= Directions for this task =
Determine how many lines below hold the string "bytes". Reply with the number alone.

(Stored entries)
(* ===== verification/ConversionSessions.v ===== *)
(** What every conversion between samples and messages keeps, whatever its
    result: it returns, and every object is as bound as it was before. *)
From Stdlib Require Import ZArith Lia.
From stdpp Require Import base gmap strings list option fin_maps.
From S2P Require Import Prelude Utils DynHelpers DynDataUtils MessageConversion.

#[local] Open Scope string_scope.
#[local] Open Scope list_scope.
#[local] Open Scope Z_scope.

(** How deep a type nests, and what the DDS library knows of the bindings of an
    object: whether it is bound to a member of another one, whether a member of
    it is bound, and whether one object is bound to a member of another. *)
Class Bindings (D TC : Type) := {
  nesting : TC → nat;
  is_bound : D → bool;
  has_bound_member : D → bool;
  bound_pair : D → D → Prop
}.

Section bindings.
Context {D TC : Type} {TT : TypeCodes TC} {DS : DynScalars D} {DM : DynMembers D TC}
  {DO : DynObjects D TC} {BD : Bindings D TC}.

(** An object that changed its contents only. *)
Record same_bindings (d d' : D) : Prop := {
  same_type : get_type d' = get_type d;
  same_is_bound : is_bound d' = is_bound d;
  same_has_bound : has_bound_member d' = has_bound_member d;
  same_pairs : ∀ dp, bound_pair dp d → bound_pair dp d'
}.

Definition free_object (d : D) : Prop := is_bound d = false ∧ has_bound_member d = false.

(** What DDS documents: types are finite; setters keep the bindings; an object
    can be bound to one member only, and only one member of an object can be
    bound at a time; what was bound can be unbound; nothing is written behind
    the end of a buffer. *)
Class BindingLaws := {
  nesting_content : ∀ tc c, TypeCode_content_type tc = Some c → (nesting c < nesting tc)%nat;
  nesting_member : ∀ d id t, type_by_id d id = (DDS_RETCODE_OK, t) →
    ∃ tc, get_type d = Some tc ∧ (nesting t < nesting tc)%nat;
  new_object : ∀ tc d, DynamicData_new tc = Some d → get_type d = Some tc ∧ free_object d;
  pair_bound : ∀ dp dm, bound_pair dp dm → is_bound dm = true;
  set_scalar_same : ∀ g d id v, same_bindings d (set_scalar g d id v).2;
  set_byte_array_same : ∀ k d id n v, same_bindings d (set_byte_array k d id n v).2;
  set_string_same : ∀ d id s, same_bindings d (set_string d id s).2;
  bind_law : ∀ dp dm id dp' dm', bind_complex_member dp dm id = Some (dp', dm') →
    (is_bound dm = false ∧ has_bound_member dp = false)
    ∧ (get_type dp' = get_type dp ∧ is_bound dp' = is_bound dp ∧ ∀ x, bound_pair x dp → bound_pair x dp')
    ∧ (get_type dm' = get_type dm ∧ has_bound_member dm' = has_bound_member dm)
    ∧ bound_pair dp' dm';
  unbind_law : ∀ dp dm, bound_pair dp dm → ∃ dp' dm', unbind_complex_member dp dm = Some (dp', dm')
    ∧ (get_type dp' = get_type dp ∧ is_bound dp' = is_bound dp ∧ has_bound_member dp' = false
       ∧ ∀ x, bound_pair x dp → bound_pair x dp')
    ∧ (get_type dm' = get_type dm ∧ is_bound dm' = false ∧ has_bound_member dm' = has_bound_member dm);
  get_string_room : ∀ d id room rc bytes len, 0 <= room → get_string d id room = (rc, bytes, len) →
    Z.of_nat (length bytes) <= room ∧ is_u32 len ∧ (rc = DDS_RETCODE_OK → 1 <= len <= room);
  get_octets_room : ∀ d id n, (length (get_octets d id n).2 ≤ Z.to_nat n)%nat
}.
End bindings.
Arguments BindingLaws D TC {TT DS DM DO BD}.
(** ** Strings and octets, exactly *)

Lemma read_string_exact d id len w :
  0 <= len <= Z.of_nat (length (cs_str_buffer w)) →
  buffer_only (E := E) (read_string d id len)
    (λ r b, len_in_buffer r b ∧ fst <$> r = string_value d id) w.
Proof.
  intros Hlen. destruct (string_value d id) as [s|] eqn:Hs.
  - destruct (read_string_spec (E := E) d id s len w Hs) as (b & Hrun & Hb); [lia|].
    unfold buffer_only, wp. rewrite Hrun. exists b. split; [done|]. split; [|done]. cbn.
    destruct (Z.leb_spec (Z.of_nat (length s) + 1) len); lia.
  - destruct (string_none d id len Hs) as [Hno1 Hno2]. unfold read_string, get_string_buffer.
    destruct (get_string d id len) as [[rc bytes] len'] eqn:Hget. cbn in Hno1, Hno2.
    destruct (get_string_room d id len rc bytes len' ltac:(lia) Hget) as (Hroom & _ & _).
    eapply buffer_only_bind with (P := λ r _, r.1 = rc).
    { eapply buffer_only_bind; [apply get_buffer_only|]. intros b ? [-> ->].
      eapply buffer_only_bind; [apply write_into_only; lia|]. intros b' ? [-> Hb'].
      eapply buffer_only_bind; [apply put_buffer_only|]. intros [] ? ->. by apply buffer_only_ret. }
    intros r b Hr. rewrite Hr, (proj2 (Z.eqb_neq _ _) Hno2).
    eapply buffer_only_bind with (P := λ r' _, r'.1 = rc); [by apply buffer_only_ret|].
    intros r' b' Hr'. rewrite Hr', (proj2 (Z.eqb_neq _ _) Hno1). by apply buffer_only_ret.
Qed.

Lemma singular_string_exact d id m fd w :
  buffer_only (E := E) (singular_string_to_pb d id m fd)
    (λ r _, r = put_value (string_value d id) (SetString m fd) m) w.
Proof.
  eapply buffer_only_bind; [apply initial_len_only|]. intros len b Hlen.
  eapply buffer_only_bind; [by apply read_string_exact|]. intros r b' [_ <-]. apply buffer_only_ret. by destruct r.
Qed.

Lemma repeated_string_exact d ids len m fd w :
  0 <= len <= Z.of_nat (length (cs_str_buffer w)) →
  buffer_only (E := E) (repeated_string_to_pb d ids len m fd)
    (λ r _, r = each (λ id m, put_value (string_value d id) (AddString m fd) m) ids m) w.
Proof.
  revert len m w. induction ids as [|id ids IH]; intros len m w Hlen; cbn [repeated_string_to_pb each].
  { by apply buffer_only_ret. }
  eapply buffer_only_bind; [by apply read_string_exact|]. intros [[s len']|] b [Hb <-]; [|by apply buffer_only_ret].
  by apply IH.
Qed.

= Task output =
4